Quando você se ausenta para seu mundo inventado, eu também sumo desse presente existente, porém sem ter um refúgio certo, apenas procurando em qual universo estaria seu olhar. Afago os seus cabelos, tentando compreender como você está ali sem estar.

Percorro o carro com meus olhos, como quem procura uma solução mágica escondida em algum cantinho, me deparando com a folha em que juntas escrevemos números, que em geral crianças da sua idade ainda não sabem. Mas você sabe! Em português e em inglês! Sob a folha de nosso desenho está o jogo da memória, no qual você me vence sempre. Mais à direita o seu cobertor, o cheirinho que você vive passando no seu nariz para dormir ou no meu para me fazer dormir.

Sinais de tua inteligência por todos os cantos do veículo, seu cheiro doce de quem come mais bala do que deveria exalando pelo carro, seus gestos de ternura pulsantes em minha memória… Porém, você está ali sem estar. E nessas horas eu só queria saber para onde você vai, onde mora o seu além.

A maioria das pessoas não percebe seus momentos de ausência. A maioria das pessoas não percebe que me ausento com você. Sua viagem em pensamento para um universo próprio e minha jornada à sua procura em geral levam segundos, ou poucos minutos, num relógio terráqueo, tão diferente do tempo cronológico tão próprio que se faz para mim quando a vida gira em torno de você.

Aos poucos seus olhos têm se perdido menos e cada dia mais responde ao meu chamado, embora haja dias em que você pareça mais distante. É uma vitória! Todavia não posso reclamar de todo de suas ausências, pois nelas aprendi mais do que qualquer lição que tive calcada na presença.

Passei a vida inteira procurando a mim mesma, quem eu era e onde era capaz de chegar. Contudo, numa ironia do destino, apenas quando eu parei de me procurar e passei a procurar seu olhar que eu finalmente esbarrei em mim mesma, me descobri, me conheci, me encontrei. Foi na ausência de seu olhar que aprendi a me admirar e me perdoar. Foi na doçura que direcionei a você que passei a ser mais doce comigo mesma.

Procurando você dentro de você mesma acabei me encontrando dentro de você e dentro de mim. Eu estava ali o tempo todo, mas apenas pude me ver quando procurava ver seus olhos. Tornei-me mais humana, mais forte, mais sensível. Percebi a força o meu amor, que é infinito.
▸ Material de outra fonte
Lemma encode_loop_bytes n v : fits n v -> bytes_ok (encode_loop n v).
Proof.
  revert v. induction n as [|n IH]; intros v Hv; cbn [encode_loop].
  - repeat constructor; apply (uw_range 8); lia.
  - zcases; [constructor; [|apply IH; auto with siodb]|repeat constructor; apply (uw_range 8); lia].
    apply lor_0x80_byte. apply Hv.
Qed.

Lemma size_loop_shift n l v : size_loop n (l + 1) v = size_loop n l v + 1.
Proof. revert l v. induction n; intros; cbn [size_loop]; zcases; auto. Qed.

Lemma size_loop_encode n v : size_loop n 1 v = len (encode_loop n v).
Proof.
  revert v. induction n as [|n IH]; intros v; cbn [size_loop encode_loop]; [reflexivity|].
  zcases; [|reflexivity]. rewrite len_cons, size_loop_shift, IH. lia.
Qed.

Lemma encode_loop_len n v : 1 <= len (encode_loop n v) <= 1 + Z.of_nat n.
Proof.
  revert v. induction n as [|n IH]; intros v; cbn [encode_loop]; [cbn; lia|].
  zcases; [|cbn; lia]. rewrite len_cons. specialize (IH (Z.shiftr v 7)). lia.
Qed.

(** Encoding, then anything: the group found is exactly what was written, and
    its value is the number encoded. *)
Lemma take_group_encode n m v rest : fits n v -> (S n <= m)%nat ->
  take_group m (encode_loop n v ++ rest) = Some (encode_loop n v).
Proof.
  revert m v. induction n as [|n IH]; intros [|m] v Hv Hm; try lia; cbn [encode_loop].
  - apply fits_0 in Hv. cbn [take_group app]. rewrite uw_small by (unfold u_ok; lia).
    zcases; [reflexivity|lia].
  - destruct (Z.geb_spec v 0x80) as [Hge|Hlt]; cbn [take_group app].
    + destruct (lor_0x80_byte v); [apply Hv|]. zcases; [lia|].
      rewrite IH by (auto with siodb; lia). reflexivity.
    + rewrite uw_small by (destruct Hv; unfold u_ok; lia). zcases; [reflexivity|lia].
Qed.

Lemma varint_value_encode n v : fits n v -> varint_value (encode_loop n v) = v.
Proof.
  revert v. induction n as [|n IH]; intros v Hv; cbn [encode_loop].
  - apply fits_0 in Hv. cbn [varint_value]. rewrite uw_small by (unfold u_ok; lia).
    rewrite Z.mod_small; lia.
  - destruct (Z.geb_spec v 0x80) as [Hge|Hlt]; cbn [varint_value].
    + rewrite IH, lor_0x80, shiftr_div by (auto with siodb; destruct Hv; lia).
      replace (v mod 128 + 128) with (v mod 128 + 1 * 128) by lia.
      rewrite Z.mod_add, Z.mod_mod by lia. pose proof (Z.div_mod v 128). change (2 ^ 7) with 128. lia.
    + rewrite uw_small by (destruct Hv; unfold u_ok; lia). rewrite Z.mod_small by (destruct Hv; lia). lia.
Qed.

(** ** Decoding *)

(** Outcome of an unrolled decoder started at byte [p] with [n] steps left. *)
Definition run_spec (n : nat) (src : list Z) (p : nat) (value : list Z -> Z) : dec_result :=
  match take_group n (skipn p src) with
  | Some g => Ok (Consumed (Z.of_nat p + len g) (value g))
  | None => if (n <=? length (skipn p src))%nat then Ok Corrupt else Undef OutOfBounds
  end.

(** One more byte read in front of a run. *)
Lemma run_spec_step n src p b value :
  @rd Empty_set src (Z.of_nat p) = Ok b ->
  run_spec (S n) src p value =
    if b <? 128 then Ok (Consumed (Z.of_nat p + 1) (value [b]))
    else run_spec n src (S p) (fun g => value (b :: g)).
Proof.
  rewrite rd_skipn. unfold run_spec. rewrite skipn_S_tl.
  destruct (skipn p src) as [|b' t]; [discriminate|]. intros H; injection H as <-.
  cbn [take_group length tl Nat.leb]. destruct (b' <? 128); [reflexivity|].
  destruct (take_group n t); cbn [option_map]; [|reflexivity].
  rewrite len_cons, Nat2Z.inj_succ. do 2 f_equal; lia.
Qed.

Lemma run_spec_oob n src p value :
  @rd Empty_set src (Z.of_nat p) = Undef OutOfBounds -> run_spec (S n) src p value = Undef OutOfBounds.
Proof.
  rewrite rd_skipn. unfold run_spec. destruct (skipn p src); [reflexivity|discriminate].
Qed.

Fixpoint progression (k : nat) (s : Z) : list Z :=
  match k with O => [] | S k' => s :: progression k' (s + 7) end.

Lemma run_spec_ext n src p f g : (forall l, f l = g l) -> run_spec n src p f = run_spec n src p g.
Proof. intros H. unfold run_spec. destruct (take_group _ _); [rewrite H|]; reflexivity. Qed.

Lemma byte_digit b : byte_ok b -> b mod 128 = if b <? 128 then b else b - 128.
Proof.
  unfold byte_ok. intros. zcases; [apply Z.mod_small; lia|].
  symmetry. apply Z.mod_unique with 1; lia.
Qed.

Lemma decode_steps_spec n src : bytes_ok src -> 0 <= n -> forall k p s result, 0 <= s ->
  decode_steps n src (Z.of_nat p) result (progression k s) =
  run_spec k src p (fun g => uw n (result + varint_value g * 2 ^ s)).
Proof.
  intros Hsrc Hn. induction k as [|k IH]; intros p s result Hs.
  - unfold run_spec. destruct (skipn p src); reflexivity.
  - cbn [progression decode_steps].
    destruct (rd src (Z.of_nat p)) as [b|e|u] eqn:Hb; [|destruct e|].
    + pose proof (rd_byte_ok _ _ _ Hsrc Hb) as Hbyte.
      rewrite (run_spec_step _ _ _ _ _ Hb). cbn [bind]. rewrite testbit7 by assumption.
      pose proof (byte_digit b Hbyte) as Hd.
      destruct (Z.leb_spec 128 b); destruct (Z.ltb_spec b 128); try lia; cbn [negb].
      * replace (Z.of_nat p + 1) with (Z.of_nat (S p)) by lia. rewrite IH by lia.
        apply run_spec_ext. intros g. cbn [varint_value]. rewrite Hd.
        rewrite !shiftl_mul by lia. rewrite Z.pow_add_r by lia.
        unfold uw. rewrite Zplus_mod_idemp_r, Zminus_mod_idemp_l, Zplus_mod_idemp_l.
        f_equal. change (2 ^ 7) with 128. lia.
      * do 2 f_equal. cbn [varint_value]. rewrite Hd, shiftl_mul by lia.
        unfold uw. rewrite Zplus_mod_idemp_r. f_equal. lia.
    + rewrite rd_skipn in Hb. cbn [bind]. rewrite run_spec_oob; [|rewrite rd_skipn].
      * destruct (skipn p src); [injection Hb as <-; reflexivity|discriminate].
      * destruct (skipn p src); [reflexivity|discriminate].
Qed.

(** *** The three-part 64-bit accumulator *)

Definition parts_sum (ps : parts) : Z := part0 ps + part1 ps * 2 ^ 28 + part2 ps * 2 ^ 56.

(** Before step [i]: part [i / 4] holds [i mod 4] digits, later parts are 0. *)
Definition parts_inv (i : nat) (ps : parts) : Prop :=
  0 <= part0 ps < 2 ^ (7 * Z.min 4 (Z.of_nat i)) /\
  0 <= part1 ps < 2 ^ (7 * Z.min 4 (Z.max 0 (Z.of_nat i - 4))) /\
  0 <= part2 ps < 2 ^ (7 * Z.max 0 (Z.of_nat i - 8)).

Lemma join_parts_sum ps : 0 <= part0 ps < 2 ^ 28 -> 0 <= part1 ps < 2 ^ 28 -> 0 <= part2 ps ->
  join_parts ps = uw 64 (parts_sum ps).
Proof.
  intros H0 H1 H2. unfold join_parts, parts_sum. rewrite !shiftl_mul by lia.
  rewrite (uw_small 64 (part1 ps * 2 ^ 28)) by (unfold u_ok; lia).
  rewrite lor_add_low by lia.
  assert (uw 64 (part2 ps * 2 ^ 56) = (part2 ps mod 2 ^ 8) * 2 ^ 56) as ->.
  { unfold uw. change (2 ^ 64) with (2 ^ 8 * 2 ^ 56). apply Z.mul_mod_distr_r; lia. }
  rewrite lor_add_low by lia. unfold uw.
  pose proof (Z.mod_pos_bound (part2 ps) (2 ^ 8)). pose proof (Z.div_mod (part2 ps) (2 ^ 8)).
  apply Z.mod_unique with (part2 ps / 2 ^ 8); lia.
Qed.

Definition step_of (i : nat) : Z * Z := (Z.of_nat i / 4, 7 * (Z.of_nat i mod 4)).

(** One step on the parts is one digit on their sum. *)
Lemma parts_step i ps b k s : (i < 10)%nat -> parts_inv i ps -> byte_ok b -> step_of i = (k, s) ->
  let v := uw 32 (get_part ps k + uw 32 (Z.shiftl b s)) in
  if b <? 128 then join_parts (set_part ps k v) = uw 64 (parts_sum ps + b * 2 ^ (7 * Z.of_nat i))
  else let ps' := set_part ps k (uw 32 (v - Z.shiftl 0x80 s)) in
       parts_inv (S i) ps' /\ parts_sum ps' = parts_sum ps + (b - 128) * 2 ^ (7 * Z.of_nat i).
Proof.
  intros Hi Hinv Hb Hst v. subst v. destruct ps as [a0 a1 a2].
  unfold byte_ok in Hb. unfold parts_inv in Hinv. cbn [part0 part1 part2] in Hinv.
  destruct i as [|[|[|[|[|[|[|[|[|[|i]]]]]]]]]]; [..|lia]; vm_compute in Hst; injection Hst as <- <-;
    cbn [get_part set_part part0 part1 part2 Z.eqb Pos.eqb];
    rewrite ?shiftl_mul by lia; unfold parts_inv, parts_sum; cbn [part0 part1 part2];
    pow_norm; rewrite (uw_small 32 (b * _)) by (unfold u_ok; lia);
    rewrite (uw_small 32 (_ + _)) by (unfold u_ok; lia);
    destruct (Z.ltb_spec b 128).
  all: try (rewrite join_parts_sum; unfold parts_sum; cbn [part0 part1 part2]; [f_equal|..]; lia).
  all: rewrite (uw_small 32 (_ - _)) by (unfold u_ok; lia); lia.
Qed.

Lemma decode_parts_spec src : bytes_ok src -> forall m i ps, (i + m = 10)%nat -> parts_inv i ps ->
  decode_parts src (Z.of_nat i) ps (map step_of (seq i m)) =
  run_spec m src i (fun g => uw 64 (parts_sum ps + varint_value g * 2 ^ (7 * Z.of_nat i))).
Proof.
  intros Hsrc. induction m as [|m IH]; intros i ps Him Hinv.
  - unfold run_spec. destruct (skipn i src); reflexivity.
  - cbn [seq map]. destruct (step_of i) as [k s] eqn:Hst. cbn [decode_parts].
    destruct (rd src (Z.of_nat i)) as [b|e|u] eqn:Hb; [|destruct e|].
    + pose proof (rd_byte_ok _ _ _ Hsrc Hb) as Hbyte.
      pose proof (parts_step i ps b k s ltac:(lia) Hinv Hbyte Hst) as Hstep.
      pose proof (byte_digit b Hbyte) as Hd.
      rewrite (run_spec_step _ _ _ _ _ Hb). cbn [bind]. rewrite testbit7 by assumption.
      destruct (Z.leb_spec 128 b); destruct (Z.ltb_spec b 128); try lia; cbn [negb] in *.
      * destruct Hstep as [Hinv' Hsum]. replace (Z.of_nat i + 1) with (Z.of_nat (S i)) by lia.
        rewrite IH by (assumption || lia). apply run_spec_ext. intros g.
        rewrite Hsum. cbn [varint_value]. rewrite Hd. f_equal.
        replace (7 * Z.of_nat (S i)) with (7 * Z.of_nat i + 7) by lia.
        rewrite Z.pow_add_r by lia. change (2 ^ 7) with 128. lia.
      * rewrite Hstep. cbn [varint_value]. rewrite Hd. do 2 f_equal. f_equal. lia.
    + rewrite rd_skipn in Hb. cbn [bind]. rewrite run_spec_oob; [|rewrite rd_skipn].
      * destruct (skipn i src); [injection Hb as <-; reflexivity|discriminate].
      * destruct (skipn i src); [reflexivity|discriminate].
Qed.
Chamei você novamente e você, desta vez, me retornou o olhar e disse “qué picolé”. O sinal abriu, o carro andou. Agora eu não estava indo mais em direção de casa e sim à sorveteria. A vida é assim, o sinal fecha, o sinal abre, o carro anda, o destino muda, mas você é sempre meu ponto de partida e meu ponto de chegada. Eu te amo!